> _DIRECTIONS_:
The response should hold each line from the entries below where "PublicRelayMachineView" is found.

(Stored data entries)

(* ===== verification/Relay.v ===== *)
(** * Relay: data and policy of the public OAuth callback relay

    [labby/src/oauth/public_relay/types.rs], [policy.rs] and
    [oauth/header_filter.rs].  The relay forwards OAuth callbacks from the
    public internet to machines of a private network, which administrators
    register under a machine id. *)

From Stdlib Require Import Ascii.
From stdpp Require Import base list gmap strings.
From S2P Require Import Prelude RustStr BTree AuthTypes Ssrf WebPlatform GatewayConfig Paths Upstream RustNet.

(** ** Errors *)

Inductive PublicRelayError :=
| InvalidMachineId (id : string)
| InvalidSuffix (reason : string)
| InvalidRegistryInput (reason : string)
| InvalidRequestBody (reason : string)
| InvalidTarget (reason : string)
| RegistryUnavailable (reason : string)
| ForwarderInitFailed (reason : string)
| UnknownMachine
| DisabledMachine
| Overloaded
| BodyTooLarge
| ResponseTooLarge
| UpstreamTimeout
| UpstreamError.

#[global] Instance PublicRelayError_eq_dec : EqDecision PublicRelayError.
Proof. solve_decision. Defined.

Definition relay_kind (e : PublicRelayError) : string :=
  match e with
  | InvalidMachineId _ | InvalidSuffix _ | InvalidRegistryInput _ | InvalidRequestBody _ => "invalid_param"
  | InvalidTarget _ => "relay_invalid_target"
  | RegistryUnavailable _ => "relay_registry_unavailable"
  | ForwarderInitFailed _ => "relay_forwarder_init_failed"
  | UnknownMachine => "not_found"
  | DisabledMachine => "forbidden"
  | Overloaded => "queue_saturated"
  | BodyTooLarge | ResponseTooLarge => "content_too_large"
  | UpstreamTimeout => "timeout"
  | UpstreamError => "bad_gateway"
  end.

Definition relay_display (e : PublicRelayError) : string :=
  match e with
  | InvalidMachineId _ => "invalid machine id"
  | InvalidSuffix r => "invalid callback suffix: " +:+ r
  | InvalidRegistryInput r => "invalid registry input: " +:+ r
  | InvalidRequestBody r => "invalid callback request body: " +:+ r
  | InvalidTarget r => "invalid target: " +:+ r
  | RegistryUnavailable r => "registry unavailable: " +:+ r
  | ForwarderInitFailed r => "forwarder initialization failed: " +:+ r
  | UnknownMachine => "machine is not registered"
  | DisabledMachine => "machine is disabled"
  | Overloaded => "relay overloaded"
  | BodyTooLarge => "request body too large"
  | ResponseTooLarge => "upstream response too large"
  | UpstreamTimeout => "upstream timeout"
  | UpstreamError => "upstream error"
  end.

Definition to_tool_error (e : PublicRelayError) : ToolError :=
  match e with
  | InvalidMachineId _ => InvalidParam (relay_display e) "machine_id"
  | InvalidSuffix _ => InvalidParam (relay_display e) "suffix"
  | InvalidRegistryInput _ => InvalidParam (relay_display e) "registry"
  | InvalidRequestBody _ => InvalidParam (relay_display e) "body"
  | _ => Sdk (relay_kind e) (relay_display e)
  end.

Definition public_message (e : PublicRelayError) : string :=
  match e with
  | Overloaded => "relay busy; retry later"
  | BodyTooLarge => "callback request too large (query or body)"
  | InvalidRequestBody _ => "callback request invalid"
  | ResponseTooLarge => "callback response too large"
  | UpstreamTimeout => "callback target timed out"
  | _ => "callback target unavailable"
  end.

(** ** Machines *)

Definition is_machine_char (a : ascii) : bool := is_ascii_alphanumeric a || Ascii.eqb a "-" || Ascii.eqb a "_".

(** A [MachineId] is its text. *)
Definition machine_id_parse (value : string) : result string PublicRelayError :=
  let trimmed := Str.trim value in
  if negb (String.eqb trimmed value) || Str.is_empty trimmed || (64 <? String.length trimmed)
  then Err (InvalidMachineId value)
  else if negb (Str.all_bytes is_machine_char trimmed) then Err (InvalidMachineId value)
  else Ok trimmed.

Record PublicRelayEntry := mkRelayEntry {
  re_machine_id : string;
  re_target_url : string;
  re_description : option string;
  re_disabled : bool;
}.
#[global] Instance PublicRelayEntry_eq_dec : EqDecision PublicRelayEntry.
Proof. solve_decision. Defined.

Record RelayTarget := mkRelayTarget { rt_machine_id : string; rt_url : Url }.

Definition is_tailscale_cgnat (ip : IpAddr) : bool :=
  match ip with
  | IpV4 v4 => bool_decide (o0 v4 = 100)%Z && bool_decide (64 <= o1 v4 <= 127)%Z
  | IpV6 _ => false
  end.

Section Target.
Context `{Platform}.

Definition relay_target_parse (machine_id target_url : string) : result RelayTarget PublicRelayError :=
  let? url := match url_parse target_url with Ok url => Ok url | Err error => Err (InvalidTarget error) end in
  if negb (String.eqb (url_scheme url) "http") then Err (InvalidTarget "scheme must be http")
  else if negb (Str.is_empty (url_username url)) || is_some (url_password url)
  then Err (InvalidTarget "userinfo is not allowed")
  else if is_some (url_query url) || is_some (url_fragment url)
  then Err (InvalidTarget "query and fragment are not allowed")
  else if negb (bool_decide (url_port_or_known_default url = Some 38935%Z)) then Err (InvalidTarget "port must be 38935")
  else if negb (String.eqb (url_path url) ("/callback/" +:+ machine_id))
  then Err (InvalidTarget "path must match /callback/<machine_id>")
  else
    let? host := ok_or (url_host_str url) (InvalidTarget "host is required") in
    let? ip := ok_or (ip_from_str host) (InvalidTarget "host must be a Tailscale IP") in
    if negb (is_tailscale_cgnat ip) then Err (InvalidTarget "host must be in 100.64.0.0/10")
    else Ok (mkRelayTarget machine_id url).

Definition entry_target (e : PublicRelayEntry) : result RelayTarget PublicRelayError :=
  relay_target_parse (re_machine_id e) (re_target_url e).

Definition redacted_label (t : RelayTarget) : string :=
  rt_machine_id t +:+ "@" +:+ default "unknown" (url_host_str (rt_url t)).

Record PublicRelayMachineView := mkMachineView {
  mv_machine_id : string; mv_target : string; mv_disabled : bool; mv_description : option string }.
Definition machine_view (e : PublicRelayEntry) : PublicRelayMachineView :=
  mkMachineView (re_machine_id e)
    match entry_target e with Ok t => redacted_label t | Err _ => re_machine_id e +:+ "@invalid" end
    (re_disabled e) (re_description e).
End Target.

(** ** Policy *)

Definition PUBLIC_QUERY_LIMIT_BYTES : Z := 16 * 1024.
Definition PUBLIC_REQUEST_BODY_LIMIT_BYTES : Z := 64 * 1024.
Definition PUBLIC_RESPONSE_LIMIT_BYTES : Z := 128 * 1024.
Definition PUBLIC_GLOBAL_CONCURRENCY : nat := 32.
Definition PUBLIC_PER_MACHINE_CONCURRENCY : nat := 2.

Definition validate_suffix_path (path : string) : result string PublicRelayError :=
  if bool_decide (2048 < Str.len path)%Z then Err (InvalidSuffix "suffix path too long")
  else if negb (Str.starts_with "/callback/" path) && negb (String.eqb path "/callback")
  then Err (InvalidSuffix "path is not a callback route")
  else if Str.contains "%" path || Str.contains "\" path
  then Err (InvalidSuffix "percent-encoded or backslash path segments are not allowed")
  else if existsb (fun segment => String.eqb segment "." || String.eqb segment "..") (Str.split "/" path)
  then Err (InvalidSuffix "dot segments are not allowed")
  else Ok path.

Definition trim_slashes (s : string) : string := Str.trim_end_matches "/" (Str.trim_start_matches "/" s).

Definition suffix_after_machine (path machine_id : string) : result string PublicRelayError :=
  let? _ := validate_suffix_path path in
  let base := "/callback/" +:+ machine_id in
  if String.eqb path base then Ok ""
  else
    let? rest := ok_or (Str.strip_prefix base path) (InvalidSuffix "path machine segment does not match target") in
    let? rest := ok_or (Str.strip_prefix "/" rest) (InvalidSuffix "path is not under machine callback route") in
    Ok (trim_slashes rest).

Definition is_reserved_public_relay_path (path : string) : bool :=
  let lower := Str.to_ascii_lowercase path in
  String.eqb lower "/healthz" || String.eqb lower "/callback" || Str.starts_with "/callback/" lower.

(** ** Headers

    A [HeaderMap] by its pairs; names are in lower case. *)

Notation HeaderMap := (list (string * string)).

(** [HeaderValue::to_str]. *)
Definition is_header_text (a : ascii) : bool := let n := nat_of_ascii a in ((32 <=? n) && (n <? 127)) || (n =? 9).
Definition header_to_str (v : string) : option string := if Str.all_bytes is_header_text v then Some v else None.
Definition header_get (name : string) (h : HeaderMap) : option string := get name h.
Definition header_insert (name value : string) (h : HeaderMap) : HeaderMap :=
  List.filter (fun kv => negb (String.eqb kv.1 name)) h ++ [(name, value)].

Definition REQUEST_HEADER_ALLOWLIST : list string :=
  ["accept"; "accept-language"; "content-type"; "origin"; "referer"; "user-agent"].
Definition RESPONSE_HEADER_ALLOWLIST : list string :=
  ["cache-control"; "content-language"; "content-type"; "expires"; "pragma"].
Definition hop_by_hop_headers : list string :=
  ["connection"; "content-length"; "host"; "keep-alive"; "proxy-authenticate"; "proxy-authorization"; "te"; "trailer";
   "transfer-encoding"; "upgrade"].
Definition is_hop_by_hop_header (name : string) : bool := existsb (String.eqb name) hop_by_hop_headers.

(** The names that the [Connection] headers nominate. *)
Definition connection_header_names (h : HeaderMap) : list string :=
  BTreeSet.from_iter
    (Str.to_ascii_lowercase <$>
     List.filter (fun v => negb (Str.is_empty v))
       (Str.trim <$> (omap (fun kv => if String.eqb kv.1 "connection" then header_to_str kv.2 else None) h ≫= Str.split ","))).
Definition filter_headers (h : HeaderMap) (allowlist : list string) : HeaderMap :=
  let nominated := connection_header_names h in
  List.filter (fun kv => existsb (String.eqb kv.1) allowlist && negb (is_hop_by_hop_header kv.1)
                         && negb (existsb (String.eqb kv.1) nominated)) h.
Definition filter_public_request_headers (h : HeaderMap) : HeaderMap := filter_headers h REQUEST_HEADER_ALLOWLIST.
Definition filter_public_response_headers (h : HeaderMap) : HeaderMap := filter_headers h RESPONSE_HEADER_ALLOWLIST.

(** ** What the policy guarantees *)

Lemma machine_id_parse_ok value id :
  machine_id_parse value = Ok id → id = value ∧ id ≠ "" ∧ String.length id ≤ 64 ∧ Str.all_bytes is_machine_char id = true.
Proof.
  unfold machine_id_parse. destruct (String.eqb_spec (Str.trim value) value) as [->|]; [|done]. cbn [negb orb].
  destruct (Str.is_empty value) eqn:He; [done|]. cbn [orb]. destruct (Nat.ltb_spec 64 (String.length value)); [done|].
  destruct (Str.all_bytes _ _) eqn:Hb; [|done]. intros [= <-]. split_and!; try done. by intros ->.
Qed.

Lemma relay_target_ok `{Platform} m text t :
  relay_target_parse m text = Ok t →
  rt_machine_id t = m ∧ url_parse text = Ok (rt_url t) ∧ url_scheme (rt_url t) = "http" ∧
  url_username (rt_url t) = "" ∧ url_password (rt_url t) = None ∧
  url_port_or_known_default (rt_url t) = Some 38935%Z ∧ url_path (rt_url t) = "/callback/" +:+ m ∧
  ∃ host ip, url_host_str (rt_url t) = Some host ∧ ip_from_str host = Some ip ∧ is_tailscale_cgnat ip = true.
Proof.
  unfold relay_target_parse. destruct (url_parse text) as [u|]; [|done]. cbn.
  destruct (String.eqb_spec (url_scheme u) "http") as [Hs|]; [|done]. cbn.
  destruct (url_username u) eqn:Hu; [|done]. destruct (url_password u) eqn:Hp; [done|]. cbn.
  destruct (url_query u); [done|]. destruct (url_fragment u); [done|]. cbn. case_bool_decide as Hport; [|done]. cbn.
  destruct (String.eqb_spec (url_path u) ("/callback/" +:+ m)) as [Hpath|]; [|done]. cbn.
  destruct (url_host_str u) as [host|] eqn:Hh; [|done]. cbn. destruct (ip_from_str host) as [ip|] eqn:Hip; [|done]. cbn.
  destruct (is_tailscale_cgnat ip) eqn:Hc; [|done]. intros [= <-]. cbn. split_and!; try done. by exists host, ip.
Qed.

(** Only allowlisted headers pass, and none that carries a credential. *)
Lemma filter_headers_allowed h allowlist name value :
  (name, value) ∈ filter_headers h allowlist →
  (name, value) ∈ h ∧ name ∈ allowlist ∧ is_hop_by_hop_header name = false ∧ name ∉ connection_header_names h.
Proof.
  unfold filter_headers. intros Hin. apply list_elem_of_In, filter_In in Hin as [Hin Hf]. cbn in Hf.
  apply andb_prop in Hf as [[Ha Hh]%andb_prop Hn]. apply negb_true_iff in Hh, Hn. split_and!; [by apply list_elem_of_In| |done|].
  - apply existsb_elem in Ha as (x & Hx & ->%String.eqb_eq). done.
  - intros Hnom. apply eq_true_false_abs in Hn; [done|]. apply existsb_elem. exists name. by rewrite String.eqb_refl.
Qed.

(** A suffix comes from a path under the callback route of the machine. *)
Lemma suffix_after_machine_ok path m suffix :
  suffix_after_machine path m = Ok suffix →
  (path = "/callback/" +:+ m ∧ suffix = "") ∨ ∃ rest, path = "/callback/" +:+ m +:+ "/" +:+ rest ∧ suffix = trim_slashes rest.
Proof.
  unfold suffix_after_machine. intros (_ & _ & Hs)%let_ok.
  destruct (String.eqb_spec path ("/callback/" +:+ m)) as [->|]; [injection Hs as <-; by left|].
  apply let_ok in Hs as (rest & Hr & Hs). apply let_ok in Hs as (rest' & Hr' & [= <-]).
  unfold ok_or in Hr, Hr'. repeat case_match; simplify_eq.
  repeat match goal with E : Str.strip_prefix _ _ = Some _ |- _ => apply Str.strip_prefix_spec in E end. right. exists rest'. subst. by rewrite Str.app_assoc.
Qed.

> _ANSWER SECTION_:
Record PublicRelayMachineView := mkMachineView {
Definition machine_view (e : PublicRelayEntry) : PublicRelayMachineView :=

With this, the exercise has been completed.